### MATERIAL FOR THIS EXERCISE
Content starts

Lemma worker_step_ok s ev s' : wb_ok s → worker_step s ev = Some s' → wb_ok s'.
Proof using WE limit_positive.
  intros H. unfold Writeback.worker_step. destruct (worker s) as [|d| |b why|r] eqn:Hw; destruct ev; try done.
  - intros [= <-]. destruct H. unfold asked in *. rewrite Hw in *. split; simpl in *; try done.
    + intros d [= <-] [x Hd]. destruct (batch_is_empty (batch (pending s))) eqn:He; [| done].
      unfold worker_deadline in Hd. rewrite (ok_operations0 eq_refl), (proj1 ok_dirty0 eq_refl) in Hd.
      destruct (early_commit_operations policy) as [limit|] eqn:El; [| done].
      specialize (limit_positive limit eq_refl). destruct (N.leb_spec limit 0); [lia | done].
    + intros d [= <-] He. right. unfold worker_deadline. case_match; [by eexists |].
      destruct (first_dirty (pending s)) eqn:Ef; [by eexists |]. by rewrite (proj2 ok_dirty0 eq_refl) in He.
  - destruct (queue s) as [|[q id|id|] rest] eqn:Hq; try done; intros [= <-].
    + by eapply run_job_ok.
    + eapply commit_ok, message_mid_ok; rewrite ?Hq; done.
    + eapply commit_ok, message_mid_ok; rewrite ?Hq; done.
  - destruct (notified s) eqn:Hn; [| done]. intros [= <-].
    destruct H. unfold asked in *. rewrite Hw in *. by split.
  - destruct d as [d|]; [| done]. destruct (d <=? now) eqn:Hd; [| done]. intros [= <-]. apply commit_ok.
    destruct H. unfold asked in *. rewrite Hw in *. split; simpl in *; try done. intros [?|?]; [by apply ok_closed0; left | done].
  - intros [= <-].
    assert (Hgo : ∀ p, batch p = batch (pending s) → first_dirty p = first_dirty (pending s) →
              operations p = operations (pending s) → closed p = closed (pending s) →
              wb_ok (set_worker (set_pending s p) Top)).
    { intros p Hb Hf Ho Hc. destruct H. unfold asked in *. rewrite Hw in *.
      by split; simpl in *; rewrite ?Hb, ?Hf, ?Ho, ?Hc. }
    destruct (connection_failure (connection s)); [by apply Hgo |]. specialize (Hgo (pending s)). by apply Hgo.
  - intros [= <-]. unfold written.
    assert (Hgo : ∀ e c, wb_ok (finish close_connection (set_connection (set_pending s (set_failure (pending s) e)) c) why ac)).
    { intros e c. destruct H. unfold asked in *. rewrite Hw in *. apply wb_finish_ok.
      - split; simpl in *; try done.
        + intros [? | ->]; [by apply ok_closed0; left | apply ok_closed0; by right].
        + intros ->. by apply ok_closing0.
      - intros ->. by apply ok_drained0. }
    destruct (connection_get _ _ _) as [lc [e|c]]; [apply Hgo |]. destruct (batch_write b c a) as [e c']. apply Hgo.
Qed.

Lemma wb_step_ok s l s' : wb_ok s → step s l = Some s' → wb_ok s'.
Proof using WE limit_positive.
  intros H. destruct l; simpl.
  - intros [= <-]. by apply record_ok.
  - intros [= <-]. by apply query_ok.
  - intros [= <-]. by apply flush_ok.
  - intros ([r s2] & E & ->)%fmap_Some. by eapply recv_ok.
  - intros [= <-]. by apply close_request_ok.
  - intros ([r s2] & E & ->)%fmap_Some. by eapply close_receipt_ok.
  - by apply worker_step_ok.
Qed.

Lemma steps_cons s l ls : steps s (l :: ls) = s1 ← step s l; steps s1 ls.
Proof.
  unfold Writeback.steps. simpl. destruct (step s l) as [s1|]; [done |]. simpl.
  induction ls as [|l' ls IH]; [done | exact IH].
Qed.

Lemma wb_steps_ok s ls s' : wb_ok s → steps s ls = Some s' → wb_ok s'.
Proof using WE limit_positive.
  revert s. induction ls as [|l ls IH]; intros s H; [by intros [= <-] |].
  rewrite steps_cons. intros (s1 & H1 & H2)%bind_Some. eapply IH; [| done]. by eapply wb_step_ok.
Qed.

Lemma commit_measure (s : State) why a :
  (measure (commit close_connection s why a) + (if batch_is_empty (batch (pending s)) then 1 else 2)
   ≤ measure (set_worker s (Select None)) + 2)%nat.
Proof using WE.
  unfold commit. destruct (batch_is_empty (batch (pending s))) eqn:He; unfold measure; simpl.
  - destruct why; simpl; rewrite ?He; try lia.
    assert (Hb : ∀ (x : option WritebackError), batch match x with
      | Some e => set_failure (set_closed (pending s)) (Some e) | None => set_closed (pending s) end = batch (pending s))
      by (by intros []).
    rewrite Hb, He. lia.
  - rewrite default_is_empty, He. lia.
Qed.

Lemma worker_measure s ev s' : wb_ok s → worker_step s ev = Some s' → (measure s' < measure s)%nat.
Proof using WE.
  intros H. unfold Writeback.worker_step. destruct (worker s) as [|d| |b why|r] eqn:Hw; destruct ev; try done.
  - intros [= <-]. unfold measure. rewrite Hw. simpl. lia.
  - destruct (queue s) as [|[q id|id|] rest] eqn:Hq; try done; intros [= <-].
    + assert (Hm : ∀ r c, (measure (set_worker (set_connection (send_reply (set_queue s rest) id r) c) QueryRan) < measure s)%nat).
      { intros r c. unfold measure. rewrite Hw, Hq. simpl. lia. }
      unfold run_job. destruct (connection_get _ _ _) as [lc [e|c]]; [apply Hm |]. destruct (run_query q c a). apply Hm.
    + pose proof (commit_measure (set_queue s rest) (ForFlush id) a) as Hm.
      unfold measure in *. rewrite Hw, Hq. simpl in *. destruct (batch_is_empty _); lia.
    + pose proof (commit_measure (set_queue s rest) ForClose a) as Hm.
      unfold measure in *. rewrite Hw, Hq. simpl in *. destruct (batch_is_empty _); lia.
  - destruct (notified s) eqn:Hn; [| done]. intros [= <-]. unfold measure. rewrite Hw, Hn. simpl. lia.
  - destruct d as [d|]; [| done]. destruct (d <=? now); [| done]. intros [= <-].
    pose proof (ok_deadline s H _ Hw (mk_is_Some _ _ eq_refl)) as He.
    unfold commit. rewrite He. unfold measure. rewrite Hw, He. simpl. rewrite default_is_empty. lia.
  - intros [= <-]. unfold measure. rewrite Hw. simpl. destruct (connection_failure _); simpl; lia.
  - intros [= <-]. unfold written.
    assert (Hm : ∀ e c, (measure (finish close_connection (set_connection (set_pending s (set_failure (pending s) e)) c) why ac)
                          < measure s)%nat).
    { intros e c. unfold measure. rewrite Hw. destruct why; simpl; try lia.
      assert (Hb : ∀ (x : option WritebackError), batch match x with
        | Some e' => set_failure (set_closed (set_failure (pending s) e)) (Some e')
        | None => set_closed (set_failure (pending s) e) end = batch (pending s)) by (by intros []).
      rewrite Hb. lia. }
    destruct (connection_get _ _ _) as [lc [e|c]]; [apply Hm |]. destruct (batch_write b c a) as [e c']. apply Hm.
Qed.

Content ends
Content starts

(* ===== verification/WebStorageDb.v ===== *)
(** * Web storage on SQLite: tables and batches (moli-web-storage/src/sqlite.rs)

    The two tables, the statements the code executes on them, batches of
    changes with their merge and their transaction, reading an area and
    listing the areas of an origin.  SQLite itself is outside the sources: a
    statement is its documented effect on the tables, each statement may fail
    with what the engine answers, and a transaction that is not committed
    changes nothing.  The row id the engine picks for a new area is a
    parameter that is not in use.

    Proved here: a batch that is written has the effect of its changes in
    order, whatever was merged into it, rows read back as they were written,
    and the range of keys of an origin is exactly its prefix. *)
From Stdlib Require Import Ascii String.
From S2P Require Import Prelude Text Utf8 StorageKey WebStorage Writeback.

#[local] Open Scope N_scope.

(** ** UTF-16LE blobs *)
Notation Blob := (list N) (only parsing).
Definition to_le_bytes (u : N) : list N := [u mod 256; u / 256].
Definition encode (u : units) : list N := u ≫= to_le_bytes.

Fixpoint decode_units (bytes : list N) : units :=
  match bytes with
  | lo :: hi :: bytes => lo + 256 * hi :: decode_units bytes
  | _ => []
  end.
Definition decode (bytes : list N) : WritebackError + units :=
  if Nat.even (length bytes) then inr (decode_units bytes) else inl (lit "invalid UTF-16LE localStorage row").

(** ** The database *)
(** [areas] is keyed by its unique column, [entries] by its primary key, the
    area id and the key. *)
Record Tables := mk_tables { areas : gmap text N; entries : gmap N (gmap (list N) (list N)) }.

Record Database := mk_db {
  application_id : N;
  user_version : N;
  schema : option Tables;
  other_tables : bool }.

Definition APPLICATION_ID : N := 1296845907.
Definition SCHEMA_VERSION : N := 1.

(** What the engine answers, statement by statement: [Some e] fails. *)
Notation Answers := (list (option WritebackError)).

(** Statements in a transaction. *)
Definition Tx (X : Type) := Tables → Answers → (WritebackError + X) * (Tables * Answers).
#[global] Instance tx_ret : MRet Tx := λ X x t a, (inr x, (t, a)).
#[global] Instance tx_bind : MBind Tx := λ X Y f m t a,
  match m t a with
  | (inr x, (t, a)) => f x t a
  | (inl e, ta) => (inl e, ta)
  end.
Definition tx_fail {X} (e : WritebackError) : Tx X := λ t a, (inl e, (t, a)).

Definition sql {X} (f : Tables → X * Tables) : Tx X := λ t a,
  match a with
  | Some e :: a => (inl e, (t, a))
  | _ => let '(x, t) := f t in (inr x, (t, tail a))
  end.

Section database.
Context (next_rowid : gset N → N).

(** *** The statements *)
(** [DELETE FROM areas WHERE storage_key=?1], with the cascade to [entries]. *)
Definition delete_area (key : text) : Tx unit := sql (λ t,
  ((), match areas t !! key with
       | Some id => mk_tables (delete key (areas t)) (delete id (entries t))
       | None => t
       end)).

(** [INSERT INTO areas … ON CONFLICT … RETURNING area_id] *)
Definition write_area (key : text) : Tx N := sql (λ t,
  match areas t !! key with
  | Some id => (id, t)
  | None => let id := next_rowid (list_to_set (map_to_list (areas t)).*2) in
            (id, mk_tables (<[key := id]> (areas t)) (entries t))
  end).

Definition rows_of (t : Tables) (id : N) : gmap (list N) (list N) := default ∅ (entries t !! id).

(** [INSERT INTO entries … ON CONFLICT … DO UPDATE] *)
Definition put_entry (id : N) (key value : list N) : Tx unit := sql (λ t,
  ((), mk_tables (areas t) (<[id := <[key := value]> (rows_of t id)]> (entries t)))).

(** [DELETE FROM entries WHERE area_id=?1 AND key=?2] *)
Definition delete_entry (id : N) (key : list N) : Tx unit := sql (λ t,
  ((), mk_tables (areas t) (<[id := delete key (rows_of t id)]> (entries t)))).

Content ends
Content starts

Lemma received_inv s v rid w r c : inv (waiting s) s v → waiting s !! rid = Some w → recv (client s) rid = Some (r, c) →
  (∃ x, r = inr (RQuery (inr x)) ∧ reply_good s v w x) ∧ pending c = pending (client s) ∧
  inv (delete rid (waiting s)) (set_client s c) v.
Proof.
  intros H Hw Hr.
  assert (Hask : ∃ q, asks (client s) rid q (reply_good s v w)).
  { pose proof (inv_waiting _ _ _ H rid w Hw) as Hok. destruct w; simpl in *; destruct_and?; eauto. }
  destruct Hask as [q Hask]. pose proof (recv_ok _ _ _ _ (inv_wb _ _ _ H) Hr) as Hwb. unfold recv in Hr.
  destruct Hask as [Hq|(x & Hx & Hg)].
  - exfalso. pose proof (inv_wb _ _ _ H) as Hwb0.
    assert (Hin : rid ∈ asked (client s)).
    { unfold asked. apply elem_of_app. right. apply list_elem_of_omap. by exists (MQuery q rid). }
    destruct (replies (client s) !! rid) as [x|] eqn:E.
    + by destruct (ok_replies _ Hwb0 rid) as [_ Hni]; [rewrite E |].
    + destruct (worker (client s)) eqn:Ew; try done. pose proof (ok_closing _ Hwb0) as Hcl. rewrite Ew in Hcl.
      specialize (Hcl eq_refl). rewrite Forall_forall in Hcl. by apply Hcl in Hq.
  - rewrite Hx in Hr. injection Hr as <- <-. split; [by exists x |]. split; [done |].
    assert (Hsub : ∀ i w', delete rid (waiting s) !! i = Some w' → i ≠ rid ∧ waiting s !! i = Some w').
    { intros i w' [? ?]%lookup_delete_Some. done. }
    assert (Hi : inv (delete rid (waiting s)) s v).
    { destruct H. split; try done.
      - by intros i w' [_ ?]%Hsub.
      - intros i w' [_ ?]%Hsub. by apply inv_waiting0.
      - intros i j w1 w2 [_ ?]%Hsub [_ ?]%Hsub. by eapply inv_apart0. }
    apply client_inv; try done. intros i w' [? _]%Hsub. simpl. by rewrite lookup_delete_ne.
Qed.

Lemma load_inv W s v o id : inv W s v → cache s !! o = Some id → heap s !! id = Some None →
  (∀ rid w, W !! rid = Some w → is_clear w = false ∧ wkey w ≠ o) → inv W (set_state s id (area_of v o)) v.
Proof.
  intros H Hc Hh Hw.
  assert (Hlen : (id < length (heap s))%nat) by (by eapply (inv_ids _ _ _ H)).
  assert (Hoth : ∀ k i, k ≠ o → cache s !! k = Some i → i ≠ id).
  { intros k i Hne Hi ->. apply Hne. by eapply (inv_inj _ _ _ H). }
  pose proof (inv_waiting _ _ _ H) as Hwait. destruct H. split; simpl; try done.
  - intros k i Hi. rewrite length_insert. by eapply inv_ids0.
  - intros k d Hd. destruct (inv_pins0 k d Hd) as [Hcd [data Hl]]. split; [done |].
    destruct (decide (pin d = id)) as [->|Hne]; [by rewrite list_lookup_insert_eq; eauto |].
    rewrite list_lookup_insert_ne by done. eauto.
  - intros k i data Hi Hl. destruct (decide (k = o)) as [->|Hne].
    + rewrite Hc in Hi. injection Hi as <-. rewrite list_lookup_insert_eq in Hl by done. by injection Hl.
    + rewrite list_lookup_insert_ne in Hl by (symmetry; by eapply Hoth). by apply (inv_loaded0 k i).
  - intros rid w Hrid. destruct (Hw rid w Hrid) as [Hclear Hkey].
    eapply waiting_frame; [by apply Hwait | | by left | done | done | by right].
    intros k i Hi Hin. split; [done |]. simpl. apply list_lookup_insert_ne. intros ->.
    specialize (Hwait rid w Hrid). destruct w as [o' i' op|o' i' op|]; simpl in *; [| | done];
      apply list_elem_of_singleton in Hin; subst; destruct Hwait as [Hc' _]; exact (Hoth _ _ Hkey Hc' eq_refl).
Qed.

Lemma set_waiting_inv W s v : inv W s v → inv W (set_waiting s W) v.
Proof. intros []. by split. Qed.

Content ends

From the line holding "w' [? ?]%lookup_delete_Some." to the line holding "- intros k i Hi.", inclusive, restate each line above exactly as written.

    { intros i w' [? ?]%lookup_delete_Some. done. }
    assert (Hi : inv (delete rid (waiting s)) s v).
    { destruct H. split; try done.
      - by intros i w' [_ ?]%Hsub.
      - intros i w' [_ ?]%Hsub. by apply inv_waiting0.
      - intros i j w1 w2 [_ ?]%Hsub [_ ?]%Hsub. by eapply inv_apart0. }
    apply client_inv; try done. intros i w' [? _]%Hsub. simpl. by rewrite lookup_delete_ne.
Qed.

Lemma load_inv W s v o id : inv W s v → cache s !! o = Some id → heap s !! id = Some None →
  (∀ rid w, W !! rid = Some w → is_clear w = false ∧ wkey w ≠ o) → inv W (set_state s id (area_of v o)) v.
Proof.
  intros H Hc Hh Hw.
  assert (Hlen : (id < length (heap s))%nat) by (by eapply (inv_ids _ _ _ H)).
  assert (Hoth : ∀ k i, k ≠ o → cache s !! k = Some i → i ≠ id).
  { intros k i Hne Hi ->. apply Hne. by eapply (inv_inj _ _ _ H). }
  pose proof (inv_waiting _ _ _ H) as Hwait. destruct H. split; simpl; try done.
  - intros k i Hi. rewrite length_insert. by eapply inv_ids0.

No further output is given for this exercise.